### TASK ITEM
Could you find every line in the records below that contains the word "whole" and copy it?

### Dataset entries
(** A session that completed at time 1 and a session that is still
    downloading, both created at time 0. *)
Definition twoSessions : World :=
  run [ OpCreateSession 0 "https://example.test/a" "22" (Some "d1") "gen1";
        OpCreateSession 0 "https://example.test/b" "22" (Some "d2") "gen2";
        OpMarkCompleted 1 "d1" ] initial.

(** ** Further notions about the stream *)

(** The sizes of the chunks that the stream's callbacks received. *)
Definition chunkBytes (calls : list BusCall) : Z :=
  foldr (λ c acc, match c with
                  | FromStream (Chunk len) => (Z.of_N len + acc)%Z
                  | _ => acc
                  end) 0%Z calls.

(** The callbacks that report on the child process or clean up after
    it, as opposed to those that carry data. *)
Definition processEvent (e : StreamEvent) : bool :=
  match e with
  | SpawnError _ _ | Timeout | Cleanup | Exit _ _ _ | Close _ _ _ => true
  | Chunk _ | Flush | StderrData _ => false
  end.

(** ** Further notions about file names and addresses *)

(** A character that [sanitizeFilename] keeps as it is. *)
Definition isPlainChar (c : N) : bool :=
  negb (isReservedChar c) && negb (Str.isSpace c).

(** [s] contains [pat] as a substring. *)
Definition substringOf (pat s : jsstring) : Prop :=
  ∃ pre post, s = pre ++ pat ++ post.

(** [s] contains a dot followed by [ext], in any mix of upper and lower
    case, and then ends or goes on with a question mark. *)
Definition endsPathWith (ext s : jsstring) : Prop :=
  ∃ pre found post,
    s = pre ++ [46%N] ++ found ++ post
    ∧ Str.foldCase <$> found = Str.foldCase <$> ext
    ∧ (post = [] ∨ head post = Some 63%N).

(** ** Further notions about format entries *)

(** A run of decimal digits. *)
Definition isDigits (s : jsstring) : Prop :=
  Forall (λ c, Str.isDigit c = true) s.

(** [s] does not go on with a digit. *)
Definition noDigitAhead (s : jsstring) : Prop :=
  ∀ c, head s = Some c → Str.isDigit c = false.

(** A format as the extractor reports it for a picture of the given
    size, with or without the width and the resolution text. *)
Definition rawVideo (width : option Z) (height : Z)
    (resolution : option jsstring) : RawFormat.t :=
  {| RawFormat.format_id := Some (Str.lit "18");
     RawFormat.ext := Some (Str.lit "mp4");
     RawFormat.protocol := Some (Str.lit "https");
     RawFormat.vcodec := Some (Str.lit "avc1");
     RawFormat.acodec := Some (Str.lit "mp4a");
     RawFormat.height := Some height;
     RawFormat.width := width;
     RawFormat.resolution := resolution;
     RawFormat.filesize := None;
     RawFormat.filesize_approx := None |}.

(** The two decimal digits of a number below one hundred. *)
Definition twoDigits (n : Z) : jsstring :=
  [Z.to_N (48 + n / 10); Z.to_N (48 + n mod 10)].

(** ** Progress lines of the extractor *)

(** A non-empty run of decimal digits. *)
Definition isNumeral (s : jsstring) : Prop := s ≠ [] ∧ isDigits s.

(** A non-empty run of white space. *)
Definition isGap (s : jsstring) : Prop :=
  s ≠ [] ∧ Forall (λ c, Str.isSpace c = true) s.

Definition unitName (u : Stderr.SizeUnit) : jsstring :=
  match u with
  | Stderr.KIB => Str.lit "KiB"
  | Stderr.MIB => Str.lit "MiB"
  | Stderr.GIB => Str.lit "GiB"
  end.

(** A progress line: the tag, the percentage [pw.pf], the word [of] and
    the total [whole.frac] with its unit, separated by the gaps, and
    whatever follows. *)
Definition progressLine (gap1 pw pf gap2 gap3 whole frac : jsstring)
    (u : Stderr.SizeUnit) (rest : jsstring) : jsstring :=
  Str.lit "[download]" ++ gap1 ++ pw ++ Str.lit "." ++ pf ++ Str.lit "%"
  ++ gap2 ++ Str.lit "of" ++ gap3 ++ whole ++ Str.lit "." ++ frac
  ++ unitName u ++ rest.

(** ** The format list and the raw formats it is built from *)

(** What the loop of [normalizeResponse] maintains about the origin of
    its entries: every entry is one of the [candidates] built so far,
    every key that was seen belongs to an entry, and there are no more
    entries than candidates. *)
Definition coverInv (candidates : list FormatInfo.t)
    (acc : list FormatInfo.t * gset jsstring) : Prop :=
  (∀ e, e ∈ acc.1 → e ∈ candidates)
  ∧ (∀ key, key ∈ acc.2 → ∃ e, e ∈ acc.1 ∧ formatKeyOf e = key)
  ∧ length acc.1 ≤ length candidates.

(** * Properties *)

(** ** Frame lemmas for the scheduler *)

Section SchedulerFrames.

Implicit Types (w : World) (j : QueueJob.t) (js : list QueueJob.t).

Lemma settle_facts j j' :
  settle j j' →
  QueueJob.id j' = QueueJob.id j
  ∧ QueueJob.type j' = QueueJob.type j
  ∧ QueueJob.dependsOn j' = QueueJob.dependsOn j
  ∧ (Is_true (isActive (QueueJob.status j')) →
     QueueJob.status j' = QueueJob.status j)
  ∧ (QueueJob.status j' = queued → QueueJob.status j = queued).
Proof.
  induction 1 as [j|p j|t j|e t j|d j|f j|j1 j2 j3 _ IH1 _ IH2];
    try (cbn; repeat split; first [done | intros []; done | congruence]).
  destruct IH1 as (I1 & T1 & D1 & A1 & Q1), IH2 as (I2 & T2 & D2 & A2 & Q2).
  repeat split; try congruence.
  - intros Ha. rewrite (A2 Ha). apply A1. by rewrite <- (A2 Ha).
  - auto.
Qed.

### FINISHED TASK
    the total [whole.frac] with its unit, separated by the gaps, and
Definition progressLine (gap1 pw pf gap2 gap3 whole frac : jsstring)
  ++ gap2 ++ Str.lit "of" ++ gap3 ++ whole ++ Str.lit "." ++ frac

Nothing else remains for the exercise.